## TASK BRIEF
Transcribe exactly the lines from the one containing "the list. *)" through the last line of the listing below, inclusive, and nothing beyond them.
--- DATA EXTRACTS ---
(* ===== verification/Interp.v ===== *)
(** * Interpolated strings in the token stream ([crates/cst/src/lexer/interp.rs])

    The lexer that [logos] generates from [Token] is the parameter [Logos]: it
    looks at the text from a position on and gives the token there and its
    length.  [LogosLaws] is what the generated code promises: nothing at the end
    of the text; before it a token or an error of at least one character, since
    no pattern of [Token] is skipped; and [RBrace] for a closing brace only.

    [InterpDriver] wraps it: it keeps a stack of the interpolated strings whose
    fill is open, and when the brace comes that closes a fill, it scans the
    string's next fragment itself and restarts the lexer after it.

    The theorems: a fragment is scanned by the rules of the string's opener; and
    the tokens tile the text, whatever the stack at the start.

    [brace_depth] is a [u32] that counts tokens of one file; the model does not
    bound it.  The stack's top is the head of the list. *)

From S2P Require Import Prelude Encoding StrBytes Lexer.

Class Logos := logos_next : str -> option (result Token LexError * nat).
---
## TASK ANSWER
    bound it.  The stack's top is the head of the list. *)

From S2P Require Import Prelude Encoding StrBytes Lexer.

Class Logos := logos_next : str -> option (result Token LexError * nat).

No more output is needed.